McLaren Engines was founded by Bruce McLaren in Detroit in 1969. It was established to be the primary facility for the McLaren racing efforts in the United States, while McLaren in England remained focussed on the company’s Formula One racing program.
Although today the name McLaren is most famous for its long history in F1, the impact that McLaren Engines had on the North American racing scene was immense. The company built engines for McLaren’s Can-Am cars, for Indy cars, and for countless other racing teams and series.
McLaren would win five consecutive Cam-Am championships, they built engines for three Indianapolis 500 winners, and they developed the turbocharged variant of the mighty Cosworth DFV engine that powered Indy cars for both Team McLaren and Penske Racing.
McLaren Engines was acquired by Canada-based Linamar Corporation and it remains operational today as a subsidiary, working with North American automakers on engine development.
Developing The M81 McLaren Mustang
The McLaren name was well-known in the United States in the 1970s thanks to the successes of Team McLaren in Can-Am racing. The team’s bright “Papaya Orange” cars had dominated for years, all powered by highly-modified American V8s.

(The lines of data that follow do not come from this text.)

(* ===== verification/Quota.v ===== *)
(** Quota accounting and enforcement ([quota.rs], limits of [control.rs]).

    The counters are little-endian [i64]s summed by the merge operator; the
    tracker is the in-memory copy the mutations reserve against. *)

From S2P Require Import Prelude Keys Meta Store.

Record QuotaLimit : Type := {
  ql_soft : option u64;
  ql_hard : option u64;
  ql_grace_until : option u64
}.

Record QuotaLimits : Type := { lim_bytes : QuotaLimit; lim_inodes : QuotaLimit }.

#[global] Instance quota_limit_eq_dec : EqDecision QuotaLimit.
Proof. solve_decision. Defined.
#[global] Instance quota_limits_eq_dec : EqDecision QuotaLimits.
Proof. solve_decision. Defined.

Definition exceeds_limit (usage : i64) (limit : QuotaLimit) (now : u64) : bool :=
  if match ql_hard limit with Some hard => as_i64 hard <? usage | None => false end then true
  else if match ql_soft limit, ql_grace_until limit with
          | Some soft, Some grace_until => (as_i64 soft <? usage) && (grace_until <=? now)
          | _, _ => false
          end then true
  else false.

Record QuotaTracker : Type := {
  q_bytes : i64;
  q_inodes : i64;
  q_rejections : u64;
  q_limits : QuotaLimits
}.

Module QuotaTracker.

Definition new (bytes inodes : i64) (limits : QuotaLimits) : QuotaTracker :=
  {| q_bytes := bytes; q_inodes := inodes; q_rejections := 0; q_limits := limits |}.

Definition usage (q : QuotaTracker) : i64 * i64 := (q_bytes q, q_inodes q).

Definition hard_limits (q : QuotaTracker) : option u64 * option u64 :=
  (ql_hard (lim_bytes (q_limits q)), ql_hard (lim_inodes (q_limits q))).

Definition set_limits (limits : QuotaLimits) (q : QuotaTracker) : bool * QuotaTracker :=
  if decide (q_limits q = limits) then (false, q)
  else (true, {| q_bytes := q_bytes q; q_inodes := q_inodes q;
                 q_rejections := q_rejections q; q_limits := limits |}).

(** [now] is the reading of [now_unix()] inside the call. *)
Definition reserve (bytes_delta inode_delta : i64) (now : u64) (q : QuotaTracker) :
    result FsError unit * QuotaTracker :=
  let limits := q_limits q in
  let new_bytes := as_i64 (q_bytes q + bytes_delta) in
  if (0 <? bytes_delta) && exceeds_limit new_bytes (lim_bytes limits) now then
    (Err QuotaExceeded,
     {| q_bytes := as_i64 (new_bytes - bytes_delta); q_inodes := q_inodes q;
        q_rejections := as_u64 (q_rejections q + 1); q_limits := limits |})
  else
    let new_inodes := as_i64 (q_inodes q + inode_delta) in
    if (0 <? inode_delta) && exceeds_limit new_inodes (lim_inodes limits) now then
      (Err QuotaExceeded,
       {| q_bytes := as_i64 (new_bytes - bytes_delta);
          q_inodes := as_i64 (new_inodes - inode_delta);
          q_rejections := as_u64 (q_rejections q + 1); q_limits := limits |})
    else
      (Ok tt, {| q_bytes := new_bytes; q_inodes := new_inodes;
                 q_rejections := q_rejections q; q_limits := limits |}).

Definition release (bytes_delta inode_delta : i64) (q : QuotaTracker) : QuotaTracker :=
  {| q_bytes := as_i64 (q_bytes q - bytes_delta); q_inodes := as_i64 (q_inodes q - inode_delta);
     q_rejections := q_rejections q; q_limits := q_limits q |}.

Definition check_not_over (now : u64) (q : QuotaTracker) : result FsError unit * QuotaTracker :=
  if exceeds_limit (q_bytes q) (lim_bytes (q_limits q)) now then
    (Err QuotaExceeded,
     {| q_bytes := q_bytes q; q_inodes := q_inodes q;
        q_rejections := as_u64 (q_rejections q + 1); q_limits := q_limits q |})
  else (Ok tt, q).

End QuotaTracker.

(** ** The tracker *)

(** The usage is a pair of [i64]s. *)
Definition tracker_ok (q : QuotaTracker) : Prop := is_i64 (q_bytes q) /\ is_i64 (q_inodes q).

Lemma as_i64_sub_add x d : is_i64 x -> as_i64 (as_i64 (x + d) - d) = x.
Proof.
  intros Hx. replace (as_i64 (x + d) - d) with (as_i64 (x + d) + - d) by lia.
  rewrite as_i64_add_l. replace (x + d + - d) with x by lia. by apply as_i64_small.
Qed.

(** A rejected reservation leaves the usage untouched and counts a rejection. *)
Lemma reserve_err b i now q e q' :
  tracker_ok q -> QuotaTracker.reserve b i now q = (Err e, q') ->
  e = QuotaExceeded /\ q_bytes q' = q_bytes q /\ q_inodes q' = q_inodes q /\
  q_limits q' = q_limits q /\ q_rejections q' = as_u64 (q_rejections q + 1).
Proof.
  intros [Hb Hi] Hr. unfold QuotaTracker.reserve in Hr.
  repeat case_match; simplify_eq; simpl; by rewrite ?as_i64_sub_add.
Qed.

Lemma reserve_ok b i now q q' :
  QuotaTracker.reserve b i now q = (Ok tt, q') ->
  q_bytes q' = as_i64 (q_bytes q + b) /\ q_inodes q' = as_i64 (q_inodes q + i) /\
  q_limits q' = q_limits q /\ q_rejections q' = q_rejections q /\
  (0 < b -> exceeds_limit (as_i64 (q_bytes q + b)) (lim_bytes (q_limits q)) now = false) /\
  (0 < i -> exceeds_limit (as_i64 (q_inodes q + i)) (lim_inodes (q_limits q)) now = false).
Proof.
  unfold QuotaTracker.reserve. intros Hr.
  destruct (Z.ltb_spec 0 b), (exceeds_limit (as_i64 (q_bytes q + b)) _ _) eqn:E1; simpl in Hr;
    try done;
    destruct (Z.ltb_spec 0 i), (exceeds_limit (as_i64 (q_inodes q + i)) _ _) eqn:E2; simpl in Hr;
    try done; simplify_eq; simpl; repeat split; try done; lia.
Qed.

(** Frees always succeed. *)
Lemma reserve_free b i now q :
  b <= 0 -> i <= 0 ->
  QuotaTracker.reserve b i now q =
    (Ok tt, {| q_bytes := as_i64 (q_bytes q + b); q_inodes := as_i64 (q_inodes q + i);
               q_rejections := q_rejections q; q_limits := q_limits q |}).
Proof.
  intros Hb Hi. unfold QuotaTracker.reserve.
  destruct (Z.ltb_spec 0 b); [lia|]. destruct (Z.ltb_spec 0 i); [lia|]. done.
Qed.

(** Releasing a granted reservation restores the usage. *)
Lemma reserve_release b i now q q' :
  tracker_ok q -> QuotaTracker.reserve b i now q = (Ok tt, q') ->
  QuotaTracker.usage (QuotaTracker.release b i q') = QuotaTracker.usage q.
Proof.
  intros [Hb Hi] (E1 & E2 & _)%reserve_ok. unfold QuotaTracker.usage, QuotaTracker.release.
  simpl. by rewrite E1, E2, !as_i64_sub_add.
Qed.

(** ** The counters *)

Definition counter (m : gmap Key Value) (k : Key) : i64 :=
  decode_counter (value_bytes <$> m !! k).

(** A counter key holds an eight-byte value or nothing. *)
Definition counter_ok (m : gmap Key Value) (k : Key) : Prop :=
  forall v, m !! k = Some v -> exists b, v = VBytes b /\ len b = 8.

Lemma len_to_le n x : len (to_le n x) = Z.of_nat n.
Proof. unfold len. by rewrite length_to_le. Qed.

Lemma decode_counter_delta x : is_i64 x -> decode_counter (Some (encode_delta x)) = x.
Proof. intros. unfold decode_counter, encode_delta. rewrite len_to_le. simpl. by apply i64_le_roundtrip. Qed.

Lemma counter_range m k : is_i64 (counter m k).
Proof.
  unfold counter, decode_counter. repeat case_match; try apply as_i64_range; unfold is_i64; lia.
Qed.

(** Merging a delta adds it to the counter, modulo 2^64. *)
Lemma merge_counter m k d :
  counter_ok m k ->
  counter (apply_op m (Merge k (encode_delta d))) k = as_i64 (counter m k + d) /\
  counter_ok (apply_op m (Merge k (encode_delta d))) k.
Proof.
  intros Hk. simpl.
  assert (CounterMergeOperator_merge (value_bytes <$> m !! k) (encode_delta d) =
          Ok (to_le 8 (as_i64 (counter m k + d)))) as ->.
  { unfold CounterMergeOperator_merge, decode_i64, encode_delta, counter. rewrite len_to_le. simpl.
    rewrite i64_le_wrap. destruct (m !! k) as [v|] eqn:Hv; simpl; [|f_equal; f_equal; exact (as_i64_add_r 0 d)].
    destruct (Hk v Hv) as (b & -> & Hb). simpl. rewrite Hb. simpl. by rewrite as_i64_add_r. }
  split.
  - unfold counter at 1. rewrite lookup_insert_eq. simpl. rewrite len_to_le. simpl.
    by rewrite i64_le_roundtrip by apply as_i64_range.
  - intros v'. rewrite lookup_insert_eq. intros [= <-]. eexists. split; [done|]. by rewrite len_to_le.
Qed.

(** A merge touches its own key only. *)
Lemma merge_frame m k d k' : k <> k' -> apply_op m (Merge k d) !! k' = m !! k'.
Proof. intros Hne. simpl. case_match; [|done]. by rewrite lookup_insert_ne. Qed.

The M81 McLaren Mustang was conceived as a sort of 1980s version of the Shelby Mustangs of the 1960s, now among the most desirable muscle cars ever made. Ford’s Special Vehicle Operations (SVO) unit was founded in the early 1980s and the M81 would be their first major project.
The M81 would be followed in 1984 by the Ford Mustang SVO which was sold in much higher numbers, with almost 10,000 made between ’84 and ’86. In the United States, and around the world, new emissions restrictions and fuel efficiency standards meant that the large-displacement V8s of years gone by wouldn’t cut it, and new engine technologies were needed.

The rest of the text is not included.